Le ravageur est spécifique au poirier (Pyrus spp.) pour son développement ; les formes hivernantes adultes peuvent toutefois se reposer ou se nourrir temporairement sur d’autres plantes ligneuses sans s’y reproduire.
2) Symptômes
- Miellat → fumagine (“poires noires”) : les nymphes sécrètent beaucoup de miellat. Celui-ci souille les feuilles et les fruits et sert de substrat aux champignons de fumagine. Le résultat est la présence de fruits noirs et collants, une perte de brillance et un déclassement pour le marché du frais.
- Dégâts foliaires et ralentissement de la croissance : le prélèvement de sève et les composants toxiques possibles de la salive provoquent des taches noires ou nécrotiques, une chlorose, un enroulement des feuilles et une chute prématurée des feuilles. La photosynthèse diminue, la croissance des pousses ralentit et les bourgeons peuvent dépérir.
- Psylla-scorch et stress physiologique : par temps ensoleillé et sec, des symptômes de type brûlure peuvent apparaître : dessèchement et flétrissement des feuilles dus à la combinaison des dégâts de succion et de la couverture de miellat.
- Effets indirects : augmentation du travail de tri (fruits collants), sensibilité accrue aux infections secondaires et déséquilibre physiologique de l’arbre (réduction de l’induction florale).
Cycle de vie
- Hivernation (adulte, forme hivernante) : les adultes passent l’hiver dans les fissures de l’écorce des poiriers ou dans des abris à proximité. Ils peuvent déjà être actifs sur les rameaux lors de journées hivernales ensoleillées.

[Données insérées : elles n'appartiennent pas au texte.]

(** The REST figures: whatever the workers are answered, each counter is the number of
    answers of its kind; every answer has its latency sampled, a test that is over
    counts no error, and the token is renewed exactly on a 401. *)
Theorem rest_counters auth l :
  let c := api_passes auth l in
  cntHTTPOK c = u64 (count (status_in is_2xx) l) /\ cntHTTP2xx c = cntHTTPOK c /\
  cntHTTPErr c = u64 (count failed l) /\
  cntHTTP4xx c = u64 (count (status_in is_4xx) l) /\
  cntHTTP5xx c = u64 (count (status_in (fun st => 500 <=? st)) l) /\
  cntHTTPBytesSent c = u64 (bytes l) /\
  apiLatencies c = omap (fun a => match a with Reply _ _ lat => Some lat | _ => None end) l /\
  refreshes c = (if auth then count (status_in (Z.eqb 401)) l else 0).
Proof.
  cbn zeta. unfold api_passes. induction l as [|a l IH] using rev_ind; [by destruct auth|].
  rewrite foldl_app. cbn [foldl]. destruct IH as (H1 & H2 & H3 & H4 & H5 & H6 & H7 & H8). set (c := foldl (api_pass auth) new_rest l) in *.
  rewrite !count_snoc, bytes_snoc, omap_app.
  assert (forall n, u64 n +u 1 = u64 (n + 1)) as Hu by (intros; apply u64_add_mod).
  destruct a as [|[]|st len lat]; cbn [status_in failed body_len omap list_omap api_pass negb]; rewrite ?Z.add_0_r, ?app_nil_r.
  - destruct auth; rewrite ?Z.add_0_r; split_and!; done.
  - destruct auth; rewrite ?Z.add_0_r; split_and!; done.
  - cbn [cntHTTPOK cntHTTPErr cntHTTP2xx cntHTTP4xx cntHTTP5xx cntHTTPBytesSent apiLatencies refreshes]. rewrite H3, Hu.
    destruct auth; rewrite ?Z.add_0_r; split_and!; done.
  - assert (u64 (bytes l) +u len = u64 (bytes l + len)) as Hb by apply u64_add_mod.
    destruct (is_2xx st) eqn:E2; cbn [negb cntHTTPOK cntHTTPErr cntHTTP2xx cntHTTP4xx cntHTTP5xx cntHTTPBytesSent apiLatencies refreshes].
    + unfold is_2xx in E2. assert (is_4xx st = false) as -> by (unfold is_4xx; lia).
      assert ((500 <=? st) = false) as -> by lia. assert ((401 =? st) = false) as -> by lia.
      rewrite H2, H1, Hu, H6, Hb, H7. destruct auth; rewrite ?Z.add_0_r; split_and!; done.
    + rewrite H3, Hu, H6, Hb, H7, (Z.eqb_sym st 401). destruct (is_4xx st) eqn:E4.
      * unfold is_4xx in E4. assert ((500 <=? st) = false) as -> by lia. rewrite H4, Hu.
        destruct auth, (401 =? st); cbn [andb]; rewrite ?Z.add_0_r; split_and!; try done; lia.
      * assert ((401 =? st) = false) as -> by (unfold is_4xx in E4; lia).
        destruct (500 <=? st); rewrite ?H5, ?Hu; destruct auth; cbn [andb]; rewrite ?Z.add_0_r; split_and!; done.
Qed.
Lemma provider_step_ok s a : sys_ok s -> fair s a -> exists s', step s a = Done s' /\ sys_ok s'.
Proof.
  intros HS Ha. pose proof HS as [Hs Hb (exp & [Hsig Hexp] & Hren) Hg Hr]. destruct a as [d|i|i|i ans|ans]; cbn [step fair] in *.
  - eexists. split; [done|]. split; try done. by exists exp.
  - destruct (callers s !! i) as [[| |tok t]|] eqn:Ei; eauto; (eexists; split; [done|]; apply callers_ok; [done|]; intros j tok' t';
      rewrite lookup_insert_Some; intros [[_ ?]|[_ ?]]; done).
  - destruct (callers s !! i) as [[| |tok t]|] eqn:Ei; eauto. destruct (usable _ _) eqn:Eu; [eauto using usable_got|].
    eexists. split; [done|]. apply callers_ok; [done|]. intros j tok t. rewrite lookup_insert_Some. intros [[_ ?]|[_ ?]]; done.
  - destruct (callers s !! i) as [[| |tok t]|] eqn:Ei; eauto. destruct (usable _ _) eqn:Eu; [eauto using usable_got|].
    destruct (refresh_ok (clock s) ans (provider s) Hs Ha) as (tp' & exp' & Er & Hs' & Hb' & Hgt & He'). rewrite Er. cbn.
    eexists. split; [done|]. pose proof (fresh_time _ _ He'). pose proof (fresh_time _ _ Hren). apply caller_got_ok.
    + split; cbn; [done|congruence|by exists exp'|done|]. constructor; [|done]. cbn.
      unfold usable in Eu. apply andb_false_iff in Eu as [Eu|Eu%Z.ltb_ge].
      * apply negb_false_iff, bool_decide_eq_true in Eu. by destruct (proj1 (signed_expiry _ _ _ 0 Hsig)).
      * rewrite Hb, Hexp in Eu. unfold minute, second, GoTime.second in *. lia.
    + cbn. exists exp'. split; [apply Hgt|]. unfold minute, second, GoTime.second in *. lia.
  - destruct (refresh_ok (clock s) ans (provider s) Hs Ha) as (tp' & exp' & Er & Hs' & Hb' & Hgt & He'). rewrite Er. cbn.
    eexists. split; [done|]. split; cbn; [done|congruence|by exists exp'|done|done].
Qed.

Lemma provider_run_ok acts s : sys_ok s -> fair_run s acts -> exists s', run s acts = Done s' /\ sys_ok s'.
Proof.
  revert s. induction acts as [|a acts IH]; intros s HS HF; [eauto|]. destruct HF as [Ha HF].
  destruct (provider_step_ok s a HS Ha) as (s1 & E & HS1). cbn [run]. rewrite E. cbn. apply IH; [done|]. by apply HF.
Qed.

End rotation.

(** No login succeeds. *)
Lemma no_login_fair key acts s :
  Forall (fun a => match a with Enter _ (Posted _ _) | Force (Posted _ _) => False | _ => True end) acts -> fair_run key s acts.
Proof.
  intros HF. revert s. induction HF as [|a acts Ha HF IH]; intros s; [exact I|]. split; [|intros s' _; apply IH].
  destruct a as [| | |i []|[]]; try done; by intros tok.
Qed.


(** With no login, the fallback token names a user of its own: a server whose store
    does not have it refuses every request. *)
Lemma fallback_refused key now tok st e :
  mustMakeJWT key now = Done tok -> Storage.GetUser "loadtest-admin" st = Err e ->
  Middleware key (now / second) (bearer +:+ tok) (Some st) = Abort 401 "User no longer exists".
Proof.
  unfold mustMakeJWT. destruct (jwt_sign _ _ _) as [tok'|] eqn:Es; [|done]. intros [= ->] Eu.
  rewrite (session_middleware _ _ _ _ _ _ _ Es), Eu; [done|].
  replace (now + 120 * minute) with (now + 7200 * second) by (unfold minute; lia). rewrite Z.div_add by done. lia.
Qed.

End provider.

(** ** Concrete providers *)

#[local] Existing Instance AuthSpec.toy_jwt.

Definition load_admin : User := MkUser "loadtest-admin" EmptyString RoleAdmin.

(** Two workers find the token stale at the same time: the first renews it. *)
Definition demo_acts : list action :=
  [Tick (118 * minute); GetToken 1; GetToken 2; Look 1; Look 2; Enter 1 (PostFailed (ErrorMsg "refused")); Tick second;
   Enter 2 (PostFailed (ErrorMsg "refused"))].

Definition demo_provider : TokenProvider :=
  Eval vm_compute in
  match NewRemoteTokenProvider "http://h" "admin" "pw" "key" 1000 (PostFailed (ErrorMsg "refused")) with
  | Done tp => tp
  | _ => MkProvider EmptyString EmptyString EmptyString EmptyString EmptyString 0 0
  end.

Definition demo_run : outcome Sys := run (start demo_provider 1000) demo_acts.

Definition demo_rotations : outcome (list (Z * Z)) := s ← demo_run; Done (rotations s).


(** The server of the load test knows [admin] only. *)
Example fallback_useless :
  exists tok, token demo_provider = tok /\
    Middleware "key" 0 (bearer +:+ tok) (Some (AuthSpec.store_with (MkUser "admin" "$2a$pw" RoleAdmin))) = Abort 401 "User no longer exists".
Proof. eexists. split; [reflexivity|]. by vm_compute. Qed.

End TokenProvider.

- Printemps : ponte et 1re génération : les femelles commencent à pondre très tôt (fin de l’hiver – début du printemps) à proximité des bourgeons en gonflement. Après l’éclosion, les nymphes migrent vers les jeunes tissus.
- Printemps – été : plusieurs générations : dans notre climat, on observe généralement 3–4 (parfois 4–5) générations chevauchantes par an. Les œufs sont ensuite déposés sur les nervures des feuilles, les pétioles et les jeunes pousses. Les nymphes se nourrissent principalement sur les tissus jeunes et tendres.
- Dimorphisme saisonnier : la durée du jour et la température déterminent le développement vers la forme estivale (générations de printemps et d’été) ou la forme hivernante (automne), qui passera ensuite l’hiver.
Plusieurs insectes auxiliaires jouent un rôle direct dans la régulation des œufs et des nymphes du psylle du poirier. Les punaises prédatrices (Anthocoris nemoralis) sont particulièrement importantes, complétées par les perce-oreilles (Forficula auricularia), les coccinelles (Coccinellidae) et les chrysopes (Chrysoperla carnea).
Impact sur la culture
Qualité : le miellat et la fumagine provoquent de graves dommages esthétiques, entraînant le rejet des fruits pour le marché du frais. En cas de pression faible à modérée, on observe une rugosité / roussissement et une présentation moins attrayante des fruits.
Rendement et vitalité des arbres : le ralentissement de la croissance, la chute des feuilles et les dommages aux bourgeons entraînent moins de boutons floraux l’année suivante et un rendement plus faible. En cas de forte pression prolongée, l’arbre peut s’affaiblir durablement.